Segment Start: Data shown

Lemma tracks_mono (HI HI' : History) i sl p :
  (∀ t, @genuine _ HI i t → @genuine _ HI' i t) →
  tracks (HI := HI) i sl p → tracks (HI := HI') i sl p.
Proof.
  intros Hsub [H|(p0 & evs & [H1 H2 H3 H4 H5])]; [by left|]. right. exists p0, evs.
  split; try done. by apply (run_mono HI).
Qed.

(** ** Runs of the primary's cache *)

Context {CL : ContainerLaws IC} {RW : RespLaws RL}.

Lemma engine_run_below {HI : History} e e' : engine_run e e' → seqs_below e' → seqs_below e.
Proof.
  intros [_ Hr] Hb i s Hs. destruct (Hr i s Hs) as (s' & evs & Hs' & _ & Hq).
  specialize (Hb i s' Hs'). lia.
Qed.

Lemma engine_run_moves {HI : History} e e' i :
  engine_run e e' → seqs_below e' → (i < SlotCount e)%nat → moves i (slots_at e i) (slots_at e' i).
Proof.
  intros [_ Hr] Hb Hi. destruct (lookup_lt_is_Some_2 (slots_ e) i Hi) as [s Hs].
  destruct (Hr i s Hs) as (s' & evs & Hs' & Hrun & Hq). unfold slots_at. rewrite Hs, Hs'. cbn.
  unfold id. exists evs. split; [done|]. rewrite <-Hq. by apply (Hb i).
Qed.

(** What the maintenance does to a slot: records are dropped. *)
Definition engine_acks (e e' : CacheEngine) : Prop :=
  e' = e ∨ ∃ i s seq, slots_ e !! i = Some s ∧ e' = set_slot e i (AckLogsThrough s seq).

Lemma collect_slot_acks m i e e' : collect_slot m tt i e = Some (tt, e') → engine_acks e e'.
Proof.
  unfold collect_slot, mbind, stM_bind, liftM. destruct (min_acked m i) as [a|]; [|done]. cbn.
  destruct (negb _); [|intros [= <-]; by left]. unfold SlotById.
  destruct (slots_ e !! i) as [s|] eqn:Hs; [|done]. cbn. intros [= <-]. right. by exists i, s, a.
Qed.

Lemma budget_loop_acks i total m e m' e' :
  budget_loop [i] total m e = Some (m', e') →
  engine_acks e e' ∧
  (m' = m ∨ ∃ through, m' = with_replicas m (flag_replica i through <$> ms_replicas_ m)).
Proof.
  cbn [budget_loop]. unfold mbind, stM_bind, mret, stM_ret, SlotById. destruct (_ >? _).
  2:{ intros [= <- <-]. split; by left. }
  destruct (slots_ e !! i) as [s|] eqn:Hs; [|done].
  cbn. rewrite list_lookup_insert_eq by (by eapply lookup_lt_Some). cbn.
  set (through := MaxRetainedLogSeq s).
  assert (AckLogsThroughAndCountBytes s through =
    ((AckLogsThroughAndCountBytes s through).1, AckLogsThrough s through)) as ->.
  { unfold AckLogsThroughAndCountBytes, AckLogsThrough, BinlogBuffer.AckThrough.
    by destruct (BinlogBuffer.AckThroughAndCountBytes _ _). }
  intros E. injection E as <- <-. split; [|right; by eexists]. right. exists i, s, through.
  split; [done|]. unfold set_slot. by rewrite list_insert_insert_eq.
Qed.

Lemma engine_acks_ok e e' : engine_ok e → engine_acks e e' → engine_ok e'.
Proof.
  intros He [->|(i & s & seq & Hs & ->)]; [done|]. apply set_slot_ok; [done|].
  apply AckLogsThrough_ok. by apply He.
Qed.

Segment End: Data shown

_What you should do_. Each record above must be output without any alteration.

_Written response_.
Lemma tracks_mono (HI HI' : History) i sl p :
  (∀ t, @genuine _ HI i t → @genuine _ HI' i t) →
  tracks (HI := HI) i sl p → tracks (HI := HI') i sl p.
Proof.
  intros Hsub [H|(p0 & evs & [H1 H2 H3 H4 H5])]; [by left|]. right. exists p0, evs.
  split; try done. by apply (run_mono HI).
Qed.

(** ** Runs of the primary's cache *)

Context {CL : ContainerLaws IC} {RW : RespLaws RL}.

Lemma engine_run_below {HI : History} e e' : engine_run e e' → seqs_below e' → seqs_below e.
Proof.
  intros [_ Hr] Hb i s Hs. destruct (Hr i s Hs) as (s' & evs & Hs' & _ & Hq).
  specialize (Hb i s' Hs'). lia.
Qed.

Lemma engine_run_moves {HI : History} e e' i :
  engine_run e e' → seqs_below e' → (i < SlotCount e)%nat → moves i (slots_at e i) (slots_at e' i).
Proof.
  intros [_ Hr] Hb Hi. destruct (lookup_lt_is_Some_2 (slots_ e) i Hi) as [s Hs].
  destruct (Hr i s Hs) as (s' & evs & Hs' & Hrun & Hq). unfold slots_at. rewrite Hs, Hs'. cbn.
  unfold id. exists evs. split; [done|]. rewrite <-Hq. by apply (Hb i).
Qed.

(** What the maintenance does to a slot: records are dropped. *)
Definition engine_acks (e e' : CacheEngine) : Prop :=
  e' = e ∨ ∃ i s seq, slots_ e !! i = Some s ∧ e' = set_slot e i (AckLogsThrough s seq).

Lemma collect_slot_acks m i e e' : collect_slot m tt i e = Some (tt, e') → engine_acks e e'.
Proof.
  unfold collect_slot, mbind, stM_bind, liftM. destruct (min_acked m i) as [a|]; [|done]. cbn.
  destruct (negb _); [|intros [= <-]; by left]. unfold SlotById.
  destruct (slots_ e !! i) as [s|] eqn:Hs; [|done]. cbn. intros [= <-]. right. by exists i, s, a.
Qed.

Lemma budget_loop_acks i total m e m' e' :
  budget_loop [i] total m e = Some (m', e') →
  engine_acks e e' ∧
  (m' = m ∨ ∃ through, m' = with_replicas m (flag_replica i through <$> ms_replicas_ m)).
Proof.
  cbn [budget_loop]. unfold mbind, stM_bind, mret, stM_ret, SlotById. destruct (_ >? _).
  2:{ intros [= <- <-]. split; by left. }
  destruct (slots_ e !! i) as [s|] eqn:Hs; [|done].
  cbn. rewrite list_lookup_insert_eq by (by eapply lookup_lt_Some). cbn.
  set (through := MaxRetainedLogSeq s).
  assert (AckLogsThroughAndCountBytes s through =
    ((AckLogsThroughAndCountBytes s through).1, AckLogsThrough s through)) as ->.
  { unfold AckLogsThroughAndCountBytes, AckLogsThrough, BinlogBuffer.AckThrough.
    by destruct (BinlogBuffer.AckThroughAndCountBytes _ _). }
  intros E. injection E as <- <-. split; [|right; by eexists]. right. exists i, s, through.
  split; [done|]. unfold set_slot. by rewrite list_insert_insert_eq.
Qed.

Lemma engine_acks_ok e e' : engine_ok e → engine_acks e e' → engine_ok e'.
Proof.
  intros He [->|(i & s & seq & Hs & ->)]; [done|]. apply set_slot_ok; [done|].
  apply AckLogsThrough_ok. by apply He.
Qed.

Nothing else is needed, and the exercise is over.